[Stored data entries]
(** [ord2ymd] finds the year whose days hold [n], and then the month and
    day by [month_day]; the last day of a 4-, 100- or 400-year cycle, which
    the code returns early, fits the same description. *)
Lemma ord2ymd_in_year n :
  exists y, days_before_year y < n <= days_before_year (y + 1)
    /\ ord2ymd n = mkdate y (fst (month_day (n - days_before_year y - 1) (is_leap y)))
                            (snd (month_day (n - days_before_year y - 1) (is_leap y))).
Proof.
  unfold ord2ymd, DI400Y, DI100Y, DI4Y. cbv zeta.
  set (a := (n - 1) / 146097).
  set (r1 := (n - 1) mod 146097).
  set (b := r1 / 36524).
  set (r2 := r1 mod 36524).
  set (c := r2 / 1461).
  set (r3 := r2 mod 1461).
  set (d := r3 / 365).
  set (r4 := r3 mod 365).
  assert (n - 1 = 146097 * a + r1 /\ 0 <= r1 < 146097) as [Ha Hr1]
    by (subst a r1; euclid).
  assert (r1 = 36524 * b + r2 /\ 0 <= r2 < 36524 /\ 0 <= b <= 4) as (Hb & Hr2 & Bb)
    by (subst b r2; euclid).
  assert (r2 = 1461 * c + r3 /\ 0 <= r3 < 1461 /\ 0 <= c <= 24) as (Hc & Hr3 & Bc)
    by (subst c r3; euclid).
  assert (r3 = 365 * d + r4 /\ 0 <= r4 < 365 /\ 0 <= d <= 4) as (Hd & Hr4 & Bd)
    by (subst d r4; euclid).
  clearbody a r1 b r2 c r3 d r4.
  destruct ((d =? 4) || (b =? 4)) eqn:Special.
  - (* the last day of a leap year *)
    exists (a * 400 + 1 + b * 100 + c * 4 + d - 1).
    apply orb_true_iff in Special. rewrite !Z.eqb_eq in Special.
    assert (is_leap (a * 400 + 1 + b * 100 + c * 4 + d - 1) = true) as L.
    { apply is_leap_spec. euclid. }
    rewrite days_before_year_succ, L.
    assert (n - days_before_year (a * 400 + 1 + b * 100 + c * 4 + d - 1) - 1 = 365)
      as -> by (unfold days_before_year; euclid).
    split; [unfold days_before_year, leap_day; euclid | reflexivity].
  - apply orb_false_iff in Special. rewrite !Z.eqb_neq in Special.
    exists (a * 400 + 1 + b * 100 + c * 4 + d).
    assert (is_leap (a * 400 + 1 + b * 100 + c * 4 + d)
            = (d =? 3) && (negb (c =? 24) || (b =? 3))) as L.
    { apply eq_true_iff_eq.
      rewrite is_leap_spec, andb_true_iff, orb_true_iff, negb_true_iff,
        !Z.eqb_eq, Z.eqb_neq.
      euclid. }
    assert (n - days_before_year (a * 400 + 1 + b * 100 + c * 4 + d) - 1 = r4)
      as -> by (unfold days_before_year; euclid).
    rewrite days_before_year_succ. rewrite L.
    split.
    + unfold leap_day. destruct (_ && _);
        unfold days_before_year; euclid.
    + apply (month_day_tail _ r4).
Qed.

Lemma forallb_seqZ (P : Z -> bool) lo len k :
  forallb P (seqZ lo len) = true -> lo <= k < lo + len -> P k = true.
Proof.
  intros Hall Hk. rewrite forallb_forall in Hall. apply Hall.
  apply list_elem_of_In, elem_of_seqZ. lia.
Qed.


Lemma month_day_inv leap m d :
  1 <= m <= 12 -> 1 <= d <= dim_l leap m ->
  month_day (dbm_l leap m + d - 1) leap = (m, d).
Proof.
  intros Hm Hd.
  assert (d <= 31) as Hd31.
  { assert ((dim_l leap m <=? 31) = true) as Hle; [| apply Z.leb_le in Hle; lia].
    apply (forallb_seqZ (fun m => dim_l leap m <=? 31) 1 12); [| lia].
    destruct leap; vm_compute; reflexivity. }
  assert (month_day_inv_ok leap m = true) as Hok.
  { apply (forallb_seqZ _ 1 12); [| lia]. destruct leap; vm_compute; reflexivity. }
  unfold month_day_inv_ok in Hok.
  apply (forallb_seqZ _ 1 31 d) in Hok; [| lia]. cbv beta in Hok.
  destruct (month_day _ leap) as [m' d'].
  apply orb_true_iff in Hok as [Hok | Hok].
  - apply negb_true_iff, Z.leb_gt in Hok. lia.
  - apply andb_true_iff in Hok as [->%Z.eqb_eq ->%Z.eqb_eq]. reflexivity.
Qed.

Lemma days_in_year_bound leap m d :
  1 <= m <= 12 -> 1 <= d <= dim_l leap m ->
  1 <= dbm_l leap m + d <= 365 + leap_day leap.
Proof.
  intros Hm Hd.
  assert (((0 <=? dbm_l leap m)
           && (dbm_l leap m + dim_l leap m <=? 365 + leap_day leap)) = true) as Hok.
  { apply (forallb_seqZ
             (fun m => (0 <=? dbm_l leap m)
                       && (dbm_l leap m + dim_l leap m <=? 365 + leap_day leap)) 1 12);
      [| lia].
    destruct leap; vm_compute; reflexivity. }
  apply andb_true_iff in Hok as [?%Z.leb_le ?%Z.leb_le]. lia.
Qed.

Lemma valid_date_month_day d : valid_date d = true -> valid_month_day d.
Proof.
  unfold valid_date, valid_month_day.
  rewrite !andb_true_iff, !Z.leb_le. lia.
Qed.

Lemma toordinal_in_year d :
  valid_month_day d ->
  days_before_year (year d) < toordinal d <= days_before_year (year d + 1).
Proof.
  intros [Hm Hd]. unfold toordinal, ymd2ord.
  pose proof (days_in_year_bound (is_leap (year d)) (month d) (day d) Hm Hd) as B.
  unfold dbm_l in B. unfold days_before_month.
  rewrite days_before_year_succ. lia.
Qed.



Lemma year_fromordinal y n :
  days_before_year y < n <= days_before_year (y + 1) ->
  year (fromordinal n) = y.
Proof.
  intros Hy. unfold fromordinal.
  destruct (ord2ymd_in_year n) as (y' & Hy' & ->). simpl.
  eapply year_unique; eassumption.
Qed.

Lemma fromordinal_toordinal d :
  valid_month_day d -> fromordinal (toordinal d) = d.
Proof.
  intros Hv. pose proof (toordinal_in_year d Hv) as Hy.
  unfold fromordinal.
  destruct (ord2ymd_in_year (toordinal d)) as (y' & Hy' & ->).
  assert (y' = year d) as -> by (eapply year_unique; eassumption).
  assert (toordinal d - days_before_year (year d) - 1
          = dbm_l (is_leap (year d)) (month d) + day d - 1) as ->.
  { unfold toordinal, ymd2ord, days_before_month, dbm_l. lia. }
  destruct Hv as [Hm Hd].
  rewrite month_day_inv by assumption.
  destruct d; reflexivity.
Qed.

Lemma ymd2ord_jan1 y : ymd2ord y 1 1 = days_before_year y + 1.
Proof.
  unfold ymd2ord, days_before_month.
  change (index DAYS_BEFORE_MONTH 1) with 0.
  change ((2 <? 1) && is_leap y) with false. cbv iota. lia.
Qed.

Lemma year_length y :
  365 <= days_before_year (y + 1) - days_before_year y <= 366.
Proof. rewrite days_before_year_succ. unfold leap_day. destruct (is_leap y); lia. Qed.

(** [isocalendar] computes the ISO 8601 week number. *)
Lemma iso_week_is_iso8601 d :
  valid_month_day d -> iso_week d = iso8601_week d.
Proof.
  intros Hv. pose proof (toordinal_in_year d Hv) as Hn.
  unfold iso_week, isocalendar, iso8601_week, thursday_of_week. cbv zeta.
  generalize dependent (toordinal d). generalize (year d). clear d Hv.
  intros y n Hn.
  pose proof (year_length y) as L0.
  pose proof (year_length (y - 1)) as Lm.
  pose proof (year_length (y + 1)) as L1.
  replace (y - 1 + 1) with y in Lm by lia.
  unfold isoweek1monday. cbv zeta. rewrite !ymd2ord_jan1.
  assert (year (fromordinal (n - (n + 6) mod 7 + 3)) = y - 1
          /\ n - (n + 6) mod 7 + 3 <= days_before_year y
          \/ year (fromordinal (n - (n + 6) mod 7 + 3)) = y
             /\ days_before_year y < n - (n + 6) mod 7 + 3
                <= days_before_year (y + 1)
          \/ year (fromordinal (n - (n + 6) mod 7 + 3)) = y + 1
             /\ days_before_year (y + 1) < n - (n + 6) mod 7 + 3) as Hyear.
  { destruct (Z_le_gt_dec (n - (n + 6) mod 7 + 3) (days_before_year y));
      [| destruct (Z_le_gt_dec (n - (n + 6) mod 7 + 3) (days_before_year (y + 1)))].
    - left. split; [| assumption]. apply year_fromordinal.
      replace (y - 1 + 1) with y by lia. euclid.
    - right; left. split; [| lia]. apply year_fromordinal. lia.
    - right; right. split; [| lia]. apply year_fromordinal. euclid. }
  destruct Hyear as [[-> Ht] | [[-> Ht] | [-> Ht]]];
    repeat match goal with
           | |- context [3 <? ?t] => destruct (Z.ltb_spec 3 t)
           end;
    repeat match goal with
           | |- context [if ?b then _ else _] =>
               let E := fresh "E" in
               destruct b eqn:E;
               rewrite ?andb_true_iff, ?andb_false_iff, ?Z.ltb_lt, ?Z.ltb_ge,
                 ?Z.leb_le, ?Z.leb_gt in E
           end;
    cbn [fst snd]; euclid.
Qed.

End CalendarFacts.

(** ** Parsing and formatting dates *)

Module DateFormatFacts.
Import Calendar PyStr DateFormat CalendarFacts.

Lemma elem_of_chr p x r s :
  (x, r) ∈ chr p s <-> exists c, s = String c r /\ p c = true /\ x = String c EmptyString.
Proof.
  unfold chr. destruct s as [| c s'].
  - rewrite elem_of_nil. split; [tauto | intros (c & ? & _); discriminate].
  - destruct (p c) eqn:E.
    + rewrite list_elem_of_singleton. split.
      * intros [= -> ->]. eauto.
      * intros (c' & [= <- <-] & _ & ->). reflexivity.
    + rewrite elem_of_nil. split; [tauto |].
      intros (c' & [= <- <-] & ? & _). congruence.
Qed.

Lemma elem_of_seq a b x r s :
  (x, r) ∈ seq a b s <->
  exists x1 r1 x2, (x1, r1) ∈ a s /\ (x2, r) ∈ b r1 /\ x = x1 +:+ x2.
Proof.
  unfold seq. rewrite list_elem_of_bind. split.
  - intros ([x1 r1] & Hin & Ha). apply list_elem_of_bind in Hin as ([x2 r2] & Hin & Hb).
    apply list_elem_of_singleton in Hin as [= -> ->]. eauto 10.
  - intros (x1 & r1 & x2 & Ha & Hb & ->). exists (x1, r1). split; [| assumption].
    apply list_elem_of_bind. exists (x2, r). split; [| assumption].
    apply list_elem_of_singleton. reflexivity.
Qed.

Lemma elem_of_alt ms x r s :
  (x, r) ∈ alt ms s <-> exists m, m ∈ ms /\ (x, r) ∈ m s.
Proof.
  unfold alt. rewrite list_elem_of_bind. split; intros (m & ? & ?); eauto.
Qed.

Lemma int_two c1 c2 :
  is_digit c1 = true -> is_digit c2 = true ->
  int (String c1 (String c2 EmptyString)) = digit_value c1 * 10 + digit_value c2.
Proof. intros H1 H2. unfold int. simpl. rewrite H1, H2. lia. Qed.

Lemma int_one c :
  is_digit c = true -> int (String c EmptyString) = digit_value c.
Proof. intros H1. unfold int. simpl. rewrite H1. lia. Qed.

Lemma range_spec lo hi x r s :
  (x, r) ∈ range lo hi s <->
  exists c, s = String c r /\ (code lo <= code c <= code hi)%N /\ x = String c EmptyString.
Proof.
  unfold range. rewrite elem_of_chr. split; intros (c & ? & Hc & ?); exists c;
    (split; [assumption |]); (split; [| assumption]).
  - apply andb_true_iff in Hc. rewrite !N.leb_le in Hc. assumption.
  - apply andb_true_iff. rewrite !N.leb_le. assumption.
Qed.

WHAT YOU ARE ASKED TO DO →
Output the lines above between the one holding "set (r4 := r3 mod 365)." and the one holding "- (* the last day of a leap year *)", inclusive, with nothing before or after them.

YOUR SOLUTION →
  set (r4 := r3 mod 365).
  assert (n - 1 = 146097 * a + r1 /\ 0 <= r1 < 146097) as [Ha Hr1]
    by (subst a r1; euclid).
  assert (r1 = 36524 * b + r2 /\ 0 <= r2 < 36524 /\ 0 <= b <= 4) as (Hb & Hr2 & Bb)
    by (subst b r2; euclid).
  assert (r2 = 1461 * c + r3 /\ 0 <= r3 < 1461 /\ 0 <= c <= 24) as (Hc & Hr3 & Bc)
    by (subst c r3; euclid).
  assert (r3 = 365 * d + r4 /\ 0 <= r4 < 365 /\ 0 <= d <= 4) as (Hd & Hr4 & Bd)
    by (subst d r4; euclid).
  clearbody a r1 b r2 c r3 d r4.
  destruct ((d =? 4) || (b =? 4)) eqn:Special.
  - (* the last day of a leap year *)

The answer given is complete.